Now, what we do is to study the two possible behaviours: A) we accept the result regardless of the value we get; B) we scrutinize more carefully those results which are more than two standard deviations away from our "preferred" value of x=0. Here "standard deviation" means the error we think we are making (σ=1), not the one we may sometimes be making (σ=sqrt(26)).
In B), we suppose we always end up correcting for the mistake, but our intervention results in modifying the measurement, such that we re-determine x (with σ=1).
This procedure can be tested with pseudoexperiments. What I show below is, as a value of the true x ranging from -10 to +10, the mean square error (i.e. the average of the square of the deviation between our final measurement and the true value of x) we may expect depending on our chosen measurement strategy, A (in black) or B (in red).
As you can see, the MSE for case A lies mostly a bit above 1: that is because our standard error (which is indeed 1) gets "polluted" with the small percentage of cases when there was an additional large source of uncertainty. Also, you observe no dependence of the true MSE on the true value of the quantity being measured: the distribution is flat, as it should be -you take no action depending on the returned value of your measurement, and the experiment is truly "blind".
In case B we have a more interesting behaviour: you first of all observe that asymptotically -when the true value is large, that is at the very left and very right of the graph- it pays to have corrected our mistakes: by finding a large measured x, we have reduced the error to what our measurement device provides in the absence of further smearing, i.e. σ=1.

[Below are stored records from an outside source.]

(** [matrixSelector.loadSeries] *)
Definition loadSeries (ctx : Context) (o : matrixSelector)
  : matrixSelector * option error :=
  if once o then (o, None)
  else
    match storage o ctx (shard o) (numShards o) with
    | Err loadErr =>
        (setLoaded o (scanners o) (series o) (vectorPool o),
         Some loadErr)
    | Ok ss =>
        let scs :=
          map (newScanner (funcName o) (selectRange o)
                 (extLookbackDelta o)) ss in
        (setLoaded o scs (map labels scs)
           (SetStepSize (Z.of_nat (length ss)) (vectorPool o)),
         None)
    end.

(** [matrixSelector.Series] *)
Definition Series (ctx : Context) (o : matrixSelector)
  : matrixSelector * result (list Labels) :=
  match loadSeries ctx o with
  | (o', Some err) => (o', Err err)
  | (o', None) => (o', Ok (series o'))
  end.

(** What the step does to [vectors[currStep]] when the function
    returned a sample. *)
Definition recordResult (sig : Z) (r : Point) (v : StepVector)
  : StepVector :=
  match H r with
  | Some h => AppendHistogram sig h (setT (T r) v)
  | None => AppendSample sig (V r) (setT (T r) v)
  end.

(** The inner loop of [Next] for one scanner; [n] turns are left. *)
Fixpoint stepLoop (o : matrixSelector) (n : nat) (currStep : nat)
    (seriesTs : Z) (sc : matrixScanner) (vectors : list StepVector)
  : matrixScanner * result (list StepVector) :=
  match n with
  | O => (sc, Ok vectors)
  | S n' =>
      if seriesTs <=? maxt o then
        let vectors1 :=
          if (length vectors <=? currStep)%nat
          then vectors ++ [GetStepVector (vectorPool o) seriesTs]
          else vectors in
        let maxt' := Int64.sub seriesTs (offset o) in
        let mint' := Int64.sub maxt' (selectRange o) in
        match selectPoints (samples sc) mint' maxt' (previousPoints sc)
                (funcName o) (extLookbackDelta o) with
        | (it', backing, Err err) =>
            ({| labels := labels sc; signature := signature sc;
                previousPoints := backing; samples := it' |},
             Err err)
        | (it', _, Ok rangePoints) =>
            let result :=
              call o {| FLabels := labels sc; Points := rangePoints;
                        StepTime := seriesTs;
                        SelectRange := selectRange o;
                        Offset := offset o |} in
            let vectors2 :=
              if Point_ne result InvalidSample
              then alter (recordResult (signature sc) result)
                     currStep vectors1
              else vectors1 in
            let stepRange :=
              if step o <? selectRange o then step o
              else selectRange o in
            let '(it'', _) := Buffered_ReduceDelta stepRange it' in
            stepLoop o n' (S currStep) (Int64.add seriesTs (step o))
              {| labels := labels sc; signature := signature sc;
                 previousPoints := rangePoints; samples := it'' |}
              vectors2
        end
      else (sc, Ok vectors)
  end.

(** The outer loop of [Next], over [o.scanners]. *)
Fixpoint scannerLoop (o : matrixSelector) (ts : Z)
    (scs : list matrixScanner) (vectors : list StepVector)
  : list matrixScanner * result (list StepVector) :=
  match scs with
  | [] => ([], Ok vectors)
  | sc :: rest =>
      match stepLoop o (Z.to_nat (numSteps o)) O ts sc vectors with
      | (sc', Err err) => (sc' :: rest, Err err)
      | (sc', Ok vectors') =>
          let '(rest', r) := scannerLoop o ts rest vectors' in
          (sc' :: rest', r)
      end
  end.

Definition setProgress (o : matrixSelector)
    (scs : list matrixScanner) (step' currentStep' : Z)
  : matrixSelector :=
  {| funcName := funcName o; storage := storage o; call := call o;
     scanners := scs; series := series o; once := once o;
     vectorPool := vectorPool o; numSteps := numSteps o;
     mint := mint o; maxt := maxt o; step := step';
     selectRange := selectRange o; offset := offset o;
     currentStep := currentStep';
     shard := shard o; numShards := numShards o;
     extLookbackDelta := extLookbackDelta o |}.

Then, you also see that for true values of x close to zero, your idea of re-checking results which are far from zero also pays off: you are then likely to spot the measurements affected by the extra uncertainty, and removing it allows you to reduce the total MSE. Note that, by virtue of doing this for the cases when x is large, your total MSE ends up being smaller than 1! That is due to your accepting small results when the true x is small.
The most interesting feature of the red curve is however the spikes at +-3. These are due to the procedure as well: when x=3, for instance, there is a significant chance that you get a measured value close to 3, in the absence of additional mistakes in your measurement. Such a value is flagged by procedure B) as faulty, and you end up scrutinizing it more carefully, eventually finding nothing but in the meantime changing things here and there, and ending up with a different measurement, which has a sizable chance to be farther from the true value than it used to be: that is the cause of the increased mean square error!

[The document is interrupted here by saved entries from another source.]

Lemma Reachable_isMap (root : types.mapData) (x : types.Value) :
  Reachable root x -> isMap x = true.
Proof. intros [| m c _ _ H]; [reflexivity | exact H]. Qed.

(** ** The loop of [WriteGo] *)

Section Drain.

Variable Any : types.Set_ -> types.Value.
Hypothesis Any_In : forall s, types.Empty s = false -> In (Any s) s.
Variable root : types.mapData.
Variable pre : list Block.

Lemma writeNext_Inv (ng : NG) :
  Inv root pre ng -> types.Empty (toWrite ng) = false ->
  exists m,
    Any (toWrite ng) = types.Map m
    /\ writeNext Any ng = writeType m (markWritten (types.Map m) ng)
    /\ written (state (writeNext Any ng)) = written ng ++ [types.Map m]
    /\ Inv root pre (state (writeNext Any ng)).
Proof.
  intros (Hnw & Hnt & HD & HR & Hw) HE.
  pose proof (Any_In _ HE) as Hin.
  pose proof (HR _ (or_intror Hin)) as Hreach.
  pose proof (Reachable_isMap root _ Hreach) as HisMap.
  unfold writeNext. destruct (Any (toWrite ng)) as [s | m | k]; try discriminate.
  exists m. split; [reflexivity |]. split; [reflexivity |].
  assert (Hfresh : ~ In (types.Map m) (written ng)) by (intros H; exact (HD _ H Hin)).
  set (ng2 := markWritten (types.Map m) ng).
  assert (Hw2 : written ng2 = written ng ++ [types.Map m])
    by (apply Insert_fresh; exact Hfresh).
  destruct (Tracks_writeType m ng2) as [Hwr (added & Ht & Hna & Hadded)].
  split; [rewrite Hwr; exact Hw2 |].
  unfold Inv. rewrite Hwr, Ht, Hw2. repeat apply conj.
  - apply NoDup_snoc; assumption.
  - apply NoDup_app; [apply NoDup_Remove; exact Hnt | exact Hna |].
    intros x Hx Hx'. destruct (Hadded x Hx') as (_ & _ & _ & Hnot). exact (Hnot Hx).
  - apply (Step_Disjoint (refs m) ng2); [apply Tracks_writeType |].
    apply markWritten_Disjoint. exact HD.
  - intros x [Hx | Hx].
    + apply in_app_or in Hx. destruct Hx as [Hx | [<- | []]]; [| exact Hreach].
      apply HR. left. exact Hx.
    + apply in_app_or in Hx. destruct Hx as [Hx | Hx].
      * apply In_Remove in Hx. apply HR. right. apply Hx.
      * destruct (Hadded x Hx) as (Hc & Hm & _).
        apply (Reachable_ref root m x Hreach Hc Hm).
  - rewrite writeType_rendered. simpl w. rewrite Hw, flat_map_app. simpl.
    rewrite app_nil_r, app_assoc. reflexivity.
Qed.

Lemma writeNext_Closed (ng ng' : NG) :
  Inv root pre ng -> Closed root ng -> types.Empty (toWrite ng) = false ->
  writeNext Any ng = Done tt ng' -> Closed root ng'.
Proof.
  intros HI [Hroot Hcl] HE HDone.
  destruct (writeNext_Inv ng HI HE) as (m & _ & Hstep & Hwr & _).
  destruct HI as (_ & _ & HD & _).
  destruct (writeNext_sets Any ng HD) as [_ HK].
  rewrite HDone in Hwr, HK. simpl in Hwr, HK. rewrite HDone in Hstep. split.
  - apply HK. exact Hroot.
  - intros m' c Hm' Hc HisMap. rewrite Hwr in Hm'. apply in_app_or in Hm'.
    destruct Hm' as [Hm' | [E | []]].
    + apply HK. apply (Hcl m' c); assumption.
    + injection E as <-. symmetry in Hstep.
      apply (writeType_Done_registers m _ ng' c Hstep Hc HisMap).
Qed.

Lemma drain_Inv (fuel : nat) (ng : NG) (o : Outcome unit) :
  Inv root pre ng -> drain Any fuel ng = Some o -> Inv root pre (state o).
Proof.
  revert ng. induction fuel as [| fuel IH]; intros ng HI H; simpl in H;
    destruct (types.Empty (toWrite ng)) eqn:HE;
    try (injection H as <-; exact HI); try discriminate.
  destruct (writeNext_Inv ng HI HE) as (_ & _ & _ & _ & HI1).
  destruct (writeNext Any ng) as [[] ng1 | p ng1]; simpl in HI1.
  - apply (IH ng1 HI1 H).
  - injection H as <-. exact HI1.
Qed.

Lemma drain_Closed (fuel : nat) (ng ng' : NG) :
  Inv root pre ng -> Closed root ng -> drain Any fuel ng = Some (Done tt ng') ->
  Closed root ng' /\ toWrite ng' = [].
Proof.
  revert ng. induction fuel as [| fuel IH]; intros ng HI HC H; simpl in H;
    destruct (types.Empty (toWrite ng)) eqn:HE;
    try (injection H as <-; split; [exact HC | apply Empty_nil; exact HE]);
    try discriminate.
  destruct (writeNext_Inv ng HI HE) as (_ & _ & _ & _ & HI1).
  pose proof (writeNext_Closed ng) as HC1.
  destruct (writeNext Any ng) as [[] ng1 | p ng1]; simpl in HI1; [| discriminate].
  apply (IH ng1 HI1); [| exact H]. apply HC1; [exact HI | exact HC | exact HE | reflexivity].
Qed.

I find this example instructive, and actually I myself learned something from carrying it out (writing the macro that produced that graph took me a small fraction of the time of writing this article!). What is the message to carry home ? I think the message is: don't be obsessed with bias alone, and always consider what the mean-square-error of your measurement procedure is. However, if you insist that the coverage properties of your measurement are fully independent on the true value of the quantity being measured, then you should consider a truly blind approach, i.e. one which reports whatever value you get regardless of your prior beliefs on the likely values of the physical constant you are determining.
Note also that the pseudoexperiments above describe a very unfortunate case for the experimenter: we have given much more weight to x being different from zero than to x being compatible with zero! In reality, we have reasons to assign a larger weight to our theory being correct (x=0 in this case), so if we are Bayesians we may like the kind of approach provided by procedure B)!